各市場の取引時間は、大体以下のような感じである。
この中で一番値動きが激しいのが米国のニューヨーク時間であり、次が欧州のロンドン時間だ。
特にニューヨーク時間は重要な経済指標も多く、テクニカル分析が全然通用しない値動きになったりするので注意が必要である。
人によっては指標に運よく乗って大勝ちする人もいるが、長期的に安定して勝ち続けたいのであれば、指標トレードに頼るのはおすすめしない。
それに比べ、東京時間は値動きも穏やかで、テクニカル分析も比較的効きやすい時間帯である。
時間帯のトレードスタイルを決めるときは、決めた時間帯以外では手を出さないのが基本。
よく言われる「ポジポジ病」になっている人は、FXのトレードスタイルである時間帯を決めていないケースがほとんどである。
逆に、トレードスタイルで時間帯を決めてしまえば、その時間帯しかエントリーしないので、必然的にトレード回数も少なくなり、ポジポジ病の改善に役立つ。

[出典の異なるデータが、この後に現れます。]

Lemma sqlite_keys_law run_id (c : SQLite.conn) : sql_wf c ->
  exists keys c', ds_collect_keys run_id c = (Ret keys, c') /\ sql_wf c' /\ sql_view c' = sql_view c /\ NoDup keys /\
    ((forall k, k ∈ keys <-> is_Some (sql_view c !! k) /\ startswith (lower k) (lower (run_id +:+ ":")) = true) \/
     (~ SQLite.failures c = [] /\ keys = [])).
Proof.
  destruct c as [t w fs]. unfold sql_wf. simpl. intros [-> Hnd].
  set (hits := filter (fun k => SQLite.like_match (SQLite.like_tokens (SQLite.escape_like run_id +:+ ":%")) k = true)
                 (map dr_dispatch_idempotency_key t)).
  assert (NoDup hits /\ forall k, k ∈ hits <-> is_Some (table_view t !! k) /\ startswith (lower k) (lower (run_id +:+ ":")) = true)
    as [Hn Hh].
  { split; [by apply NoDup_filter|]. intros k. unfold hits. rewrite list_elem_of_filter, like_run_prefix, <-row_of_view.
    rewrite <-not_eq_None_Some, row_of_None. split; [tauto|]. intros [Hk ?]. split; [done|]. by apply dec_stable. }
  assert (forall fs', exists keys c', py_except is_operational
       (SQLite.execute (fun c => (Ret (filter (fun k => SQLite.like_match (SQLite.like_tokens (SQLite.escape_like run_id +:+ ":%")) k = true)
                  (map dr_dispatch_idempotency_key (SQLite.visible c))), c)))
       (fun _ => mret []) (SQLite.mkConn t None fs') = (Ret keys, c') /\
       (SQLite.working c' = None /\ NoDup (map dr_dispatch_idempotency_key (SQLite.committed c'))) /\ sql_view c' = table_view t /\
       (keys = hits \/ (fs' <> [] /\ keys = []))) as Hsecond.
  { intros fs'. unfold py_except, SQLite.execute. sql_fault fs'; eexists _, _; (split; [reflexivity|]); split_and!; try done; auto. }
  unfold ds_collect_keys, SQLite_keys, Keys.sqlite. unfold py_except at 1. unfold SQLite.execute at 1. simpl SQLite.failures.
  assert (forall keys (fs1 fs2 : list SQLite.fault), (fs1 <> [] -> fs2 <> []) -> keys = hits \/ (fs1 <> [] /\ keys = []) ->
    NoDup keys /\ ((forall k, k ∈ keys <-> is_Some (table_view t !! k) /\ startswith (lower k) (lower (run_id +:+ ":")) = true) \/
     (fs2 <> [] /\ keys = []))) as Hend.
  { intros keys fs1 fs2 Hf [->|[? ->]]; [by auto|]. split; [constructor|right; auto]. }
  destruct fs as [|f fs]; [|destruct f]; simpl;
    match goal with |- context [SQLite.mkConn _ None ?fs'] => destruct (Hsecond fs') as (keys & c' & Hc & Hwf & Hv & Hk) end;
    exists keys, c'; (split; [exact Hc|]); (split; [exact Hwf|]); (split; [exact Hv|]); (eapply Hend; [|exact Hk]); auto.
Qed.

#[export] Instance SQLite_keys_laws : DedupeKeysLaws SQLite.conn.
Proof.
  exact (Build_DedupeKeysLaws SQLite.conn SQLite_port SQLite_laws SQLite_keys (fun run_id k => startswith (lower k) (lower (run_id +:+ ":"))) (fun c => SQLite.failures c = [])
    sqlite_keys_law).
Defined.

Lemma settled_settled r : settled (settled r) = settled r.
Proof. unfold settled, with_state. simpl. f_equal. by destruct (dr_state r). Qed.

Lemma settled_state r : dr_state (settled r) ∉ _REPAIRABLE_STATES.
Proof. rewrite repairable_iff. unfold settled, with_state. simpl. destruct (dr_state r); simpl; naive_solver. Qed.

Lemma settled_le r : record_le r (settled r).
Proof.
  unfold settled, with_state. repeat split; simpl.
  destruct (dr_state r); simpl; [apply (rtc_l _ _ dispatched); [constructor|apply rtc_once; constructor]|apply rtc_once; constructor|apply rtc_refl..].
Qed.

(** Sweeps of the in-memory stores. *)
Section sweep.
Context (l : EventLog.event_log).

Definition mem_belongs (run_id k : string) : bool := startswith k (run_id +:+ ":").
Definition run_events (run_id : string) : list RuntimeEvent := EventLog.load run_id 0 l.
Definition swept (runs : list string) (m : ledger) : ledger :=
  foldl (fun m run_id => repaired (mem_belongs run_id) (run_events run_id) m) m runs.

Lemma lookup_swept runs m k :
  swept runs m !! k = (if existsb (fun run_id => orphan (mem_belongs run_id) (run_events run_id) k) runs then settled <$> m !! k else m !! k).
Proof.
  unfold swept. revert m. induction runs as [|run_id runs IH]; intros m; [done|]. simpl. rewrite IH, lookup_repaired.
  destruct (orphan _ _ _); simpl; [|done]. destruct (existsb _ _); [|done]. destruct (m !! k); simpl; [|done]. by rewrite settled_settled.
Qed.

Lemma sweep_mem runs (d : InMemory.store) : od_wf d ->
  exists totals d', Scheduled.sweep None None (in_memory_log l) runs d = (Ret totals, d') /\ od_wf d' /\ mem_view d' = swept runs (mem_view d).
Proof.
  revert d. induction runs as [|run_id runs IH]; intros d Hwf; [by eexists _, _|].
  pose proof (guarded_reconcile None None run_id (Ret (run_events run_id)) (run_events run_id) d) as Hr.
  destruct (Hr Hwf eq_refl) as (Hwf1 & _ & Hg).
  cbn [Scheduled.sweep in_memory_log lp_load]. change (Ret (EventLog.load run_id 0 l)) with (Ret (run_events run_id)).
  unfold mbind at 1, PyM_bind at 1. destruct (Reconciler.reconcile None None (Ret (run_events run_id)) run_id d) as [[res|e] d1]; [|done].
  simpl in Hwf1, Hg. destruct Hg as [(Hv & _ & _)|[Hn _]]; [|by destruct Hn].
  destruct (IH d1 Hwf1) as (totals & d2 & Hs & Hwf2 & Hv2). unfold mbind at 1, PyM_bind at 1. rewrite Hs.
  eexists _, d2. split; [reflexivity|]. split; [done|]. rewrite Hv2, Hv. done.
Qed.
End sweep.

(** Properties ********************************************************************)

(** C29: A reconciliation pass is an exact repair.  Over any lawful dispatch ledger,
    whatever events the (migrated) log answers for the run, given that loading it succeeds: the pass either raises the store's
    own exception, or it returns with the ledger in which each record of the run that no
    event carries has moved from reserved or dispatched to unknown_effect and nothing
    else has changed, and it counts the records it reports and those it acts on; only a
    store whose enumeration of keys could not be relied on may instead be left as it
    was, and then the run is reported clean.  Even a pass that raises moves records only
    forward and only those of the run that no event carries. *)
Theorem reconcile_exact {S} `{DedupeKeysLaws S} (mig : option migrator) (target : option version)
    (run_id : string) (loaded : outcome (list RuntimeEvent)) (events : list RuntimeEvent) (s : S)
    (Hwf : ds_wf s) (Hlog : Reconciler._event_log_with_schema_migration mig target loaded = Ret events) :
  let '(o, s') := Reconciler.reconcile mig target loaded run_id s in
  ds_wf s' /\ ledger_le (ds_view s) (ds_view s') /\
  (forall k, ~ (dk_belongs run_id k = true /\ k ∉ logged_keys events) -> ds_view s' !! k = ds_view s !! k) /\
  match o with
  | Raise e => ds_unavailable e
  | Ret res =>
      ds_view s' = repaired (dk_belongs run_id) events (ds_view s) /\
      rr_violations_found res = count_records (dk_belongs run_id) (reported events) (ds_view s) /\
      rr_violations_repaired res = count_records (dk_belongs run_id) (acted_on events) (ds_view s) \/
      ~ dk_reliable s /\ ds_view s' = ds_view s /\ is_clean res = true
  end.
Proof.
  destruct (guarded_reconcile mig target run_id loaded events s Hwf Hlog) as (Hwf' & [Hle Hother] & Hg).
  destruct (Reconciler.reconcile mig target loaded run_id s) as [[res|e] s']; split_and!; try done.
  destruct Hg as [Hg|(Hn & Hv & Hf & _)]; [by left|right]. split_and!; [done..|]. unfold is_clean. by rewrite Hf.
Qed.
Lemma exec_op_wf op r : registry_wf r -> registry_wf (exec_op op r).
Proof.
  intros Hr. destruct op as [d|a now'|t k o f iso'|t st|t now'|k now'|now']; simpl.
  - unfold register. py_simpl. destruct (od_mem _ _) eqn:Hm; [done|]. by apply add_task_wf.
  - unfold start_attempt. py_simpl. destruct (od_get _ _) as [e|] eqn:He; [|done]. apply emit_wf, put_runs_wf.
    eapply put_entry_wf; [done|done|done|]. simpl. apply Forall_app. split; [by eapply get_attempts_task|by apply Forall_singleton].
  - unfold complete_attempt. destruct (od_get t _) as [e|] eqn:He; [|done]. destruct (existsb _ _); [|done].
    apply emit_wf, put_runs_wf. eapply put_entry_wf; [done|done|done|]. simpl. apply Forall_map.
    pose proof (get_attempts_task r t e Hr He) as Ha. eapply Forall_impl; [exact Ha|]. intros a. simpl. by case_match.
  - unfold update_state. destruct (od_get t _) as [e|] eqn:He; [|done].
    assert (registry_wf (put_entry t (set_state st e) r)) as Hw.
    { eapply put_entry_wf; [done|done|done|]. exact (get_attempts_task r t e Hr He). }
    destruct (emitted st); [by apply emit_wf|done].
  - unfold heartbeat. destruct (od_get t _) as [e|] eqn:He; [|done].
    eapply put_entry_wf; [done|done|done|]. exact (get_attempts_task r t e Hr He).
  - unfold heartbeat_for_run, heartbeat. destruct (od_get k _) as [t|]; [|done].
    destruct (od_get t _) as [e|] eqn:He; [|done]. eapply put_entry_wf; [done|done|done|]. exact (get_attempts_task r t e Hr He).
  - destruct Hr as [Hw Hi Ha Hs].
    assert (forall e, te_descriptor (missed now' e) = te_descriptor e /\ te_attempts (missed now' e) = te_attempts e) as Hmiss.
    { intros e. unfold missed. by destruct (overdue now' e). }
    split; simpl.
    + by apply od_wf_map.
    + apply Forall_map. eapply Forall_impl; [exact Hi|]. intros [k e]. simpl. by destruct (Hmiss e) as [-> _].
    + apply Forall_map. eapply Forall_impl; [exact Ha|]. intros [k e]. simpl. by destruct (Hmiss e) as [_ ->].
    + intros sid. rewrite Hs. unfold session_ids. clear -Hmiss. induction (tr_tasks r) as [|[k e] d IH]; [done|].
      cbn [map fst snd]. rewrite !filter_cons. cbn [fst snd]. destruct (Hmiss e) as [-> _]. case_decide; [|exact IH].
      rewrite !fmap_cons. f_equal. exact IH.
Qed.
(** [on_run_lifecycle_transition]; the other hooks are [heartbeat_for_run]. *)
Definition on_run_lifecycle_transition (run_id to_state : string) (now : Z) (now_iso : string)
    (r : task_registry) : task_registry :=
  let r1 := heartbeat_for_run run_id now r in
  if decide (to_state ∈ ["completed"; "aborted"]) then
    match get_task_id_for_run run_id r1 with
    | Some task_id =>
        if decide (task_id = "") then r1
        else complete_attempt task_id run_id (if decide (to_state = "completed") then ao_completed else ao_failed)
               None now_iso r1
    | None => r1
    end
  else r1.

(** The restart engine *************************************************************)

Inductive RestartAction := ra_retry | ra_reflect | ra_escalate | ra_abort.

#[export] Instance RestartAction_eq_dec : EqDecision RestartAction.
Proof. solve_decision. Defined.

Record RestartDecision := mkRestart {
  rd_task_id : string;
  rd_action : RestartAction;
  rd_next_attempt_seq : option Z;
  rd_reason : string;
  rd_reflection_prompt : option string
}.

Definition action_of (p : ExhaustedPolicy) : RestartAction :=
  match p with ex_reflect => ra_reflect | ex_escalate => ra_escalate | ex_abort => ra_abort end.
Definition policy_str (p : ExhaustedPolicy) : string :=
  match p with ex_reflect => "reflect" | ex_escalate => "escalate" | ex_abort => "abort" end.

(** [_decide]: the part for failures that may be retried, and the function. *)
Definition decide_retry (policy : TaskRestartPolicy) (task_id : string) (attempt_seq : Z)
    (failure_reason stage_id : string) : RestartDecision :=
  let of_max := pretty attempt_seq +:+ "/" +:+ pretty (rp_max_attempts policy) in
  let stage := if decide (stage_id = "") then "unknown" else stage_id in
  if (attempt_seq <? rp_max_attempts policy)%Z then
    if decide (rp_on_exhausted policy = ex_reflect) then
      mkRestart task_id ra_reflect (Some (attempt_seq + 1)%Z) ("attempt " +:+ of_max +:+ " failed; reflecting")
        (Some ("Attempt " +:+ pretty attempt_seq +:+ " failed: " +:+ failure_reason +:+ ". Stage: " +:+ stage +:+
               ". Identify what went wrong and correct it in the next attempt."))
    else
      mkRestart task_id ra_retry (Some (attempt_seq + 1)%Z) ("attempt " +:+ of_max +:+ " failed; retrying") None
  else
    mkRestart task_id (action_of (rp_on_exhausted policy)) None
      ("retry budget exhausted (" +:+ of_max +:+ "); on_exhausted=" +:+ policy_str (rp_on_exhausted policy))
      (if decide (rp_on_exhausted policy = ex_reflect) then
         Some ("Previous attempt " +:+ pretty attempt_seq +:+ " failed: " +:+ failure_reason +:+ ". Stage: " +:+ stage +:+
               ". Identify what went wrong and how to correct it in the next attempt.")
       else None).

Definition _decide (policy : TaskRestartPolicy) (task_id : string) (attempt_seq : Z)
    (failure : option FailureEnvelope) (stage_id : string) : RestartDecision :=
  match failure with
  | Some f =>
      match fe_retryability f with
      | non_retryable =>
          mkRestart task_id (action_of (rp_on_exhausted policy)) None
            ("failure marked non_retryable: " +:+ fe_failure_code f) None
      | _ =>
          decide_retry policy task_id attempt_seq
            (if decide (fe_failure_code f = "") then "unknown" else fe_failure_code f) stage_id
      end
  | None => decide_retry policy task_id attempt_seq "unknown" stage_id
  end.

(** The callables the engine is built with. *)
Class TaskStore (S : Type) := {
  store_attempts : string -> S -> list TaskAttempt;
  store_policy : string -> S -> option TaskRestartPolicy;
  store_update : string -> TaskLifecycleState -> S -> S;
  store_record : TaskAttempt -> PyM S unit
}.

(** What the engine relies on. *)
Class TaskStoreLaws (S : Type) `{TaskStore S} := {
  update_keeps t st s t' : store_attempts t' (store_update t st s) = store_attempts t' s /\
    store_policy t' (store_update t st s) = store_policy t' s;
  record_adds a s t : store_policy t (store_record a s).2 = store_policy t s /\
    store_attempts t (store_record a s).2 =
      (if decide (ta_task_id a = t) then
         match (store_record a s).1 with Ret _ => store_attempts t s ++ [a] | Raise _ => store_attempts t s end
       else store_attempts t s)
}.

(** Outcomes of the collaborators during one call: the launcher ([None] when there
    is none), whether reflection is configured with a context and its outcome, and
    the id and time of a new attempt. *)
Record engine_env := mkEnv {
  env_launch : option (outcome (option string));
  env_reflect : option (outcome unit);
  env_attempt_id : string;
  env_started_at : string
}.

ついエントリーしてポジションを持ってしまう人は、まずはトレードする時間帯を決めてしまうのがおすすめである。
テクニカル分析の軸は何か
FXのトレードスタイルは人それぞれだが、大枠となる「テクニカル分析」という軸はみんな同じだ。
テクニカル分析とは、ロウソク足やインジケーターなどを使用して相場を分析する方法のこと。
そして、FXのトレードスタイルにおけるテクニカル分析というのは、トレードの「軸」となるものを持つということと同じである。
トレードの軸というのは「具体的な手法」のことであり、たとえば以下のようなもの。
- 移動平均線
- ボリンジャーバンド
- RSI
- MACD
- ダウ理論
- サイクル理論
- チャネルライン
- 水平線トレード…etc
エントリーするときは自分のトレード軸の観点から相場を分析し、優位性があるポイントでエントリーするのがテクニカルトレードの基本である。
実際、勝っているトレーダーと勝てないトレーダーの違いは、この「トレードの軸」がしっかりしているかどうかにある。
トレードの軸がブレブレの人は、負けるとすぐ別の手法を探したり、連敗すると「これは使えない手法だ」とすぐに捨ててしまう。
だが、どんな手法でも必ず負けるときはあり、トレードの軸がしっかりしていても連敗することも少なくない。
大事なのは「一貫性のあるトレードができているかどうか」で、トレードの軸があれば常に一貫性のトレードができる。
一貫性のトレードを繰り返していけば少しずつ手法も洗練されていき、負けることも少なくなっていくものである。
スキャルピングかデイトレードか
スキャルピングかいいのか、それともデイトレードがいいのかは常に議論されている話題だ。
まず前提として、時間軸のトレードスタイルは大きく分けて以下の4つの期間に分けられる。
- 中長期=1ヶ月~数年
- スイング=数日~数週間
- デイトレード=1日で手じまい
- スキャルピング=数秒でのトレード
仮にどれでも勝てるとした場合、一番稼げるのはスキャルピングである。
なぜかと言うと、スキャルピングであればどっちかにトレンドができていても、稼ぐチャンスが多いからだ。
スキャルピングは数分で決済するのが基本なので、トレンドに沿って何度もエントリーできる。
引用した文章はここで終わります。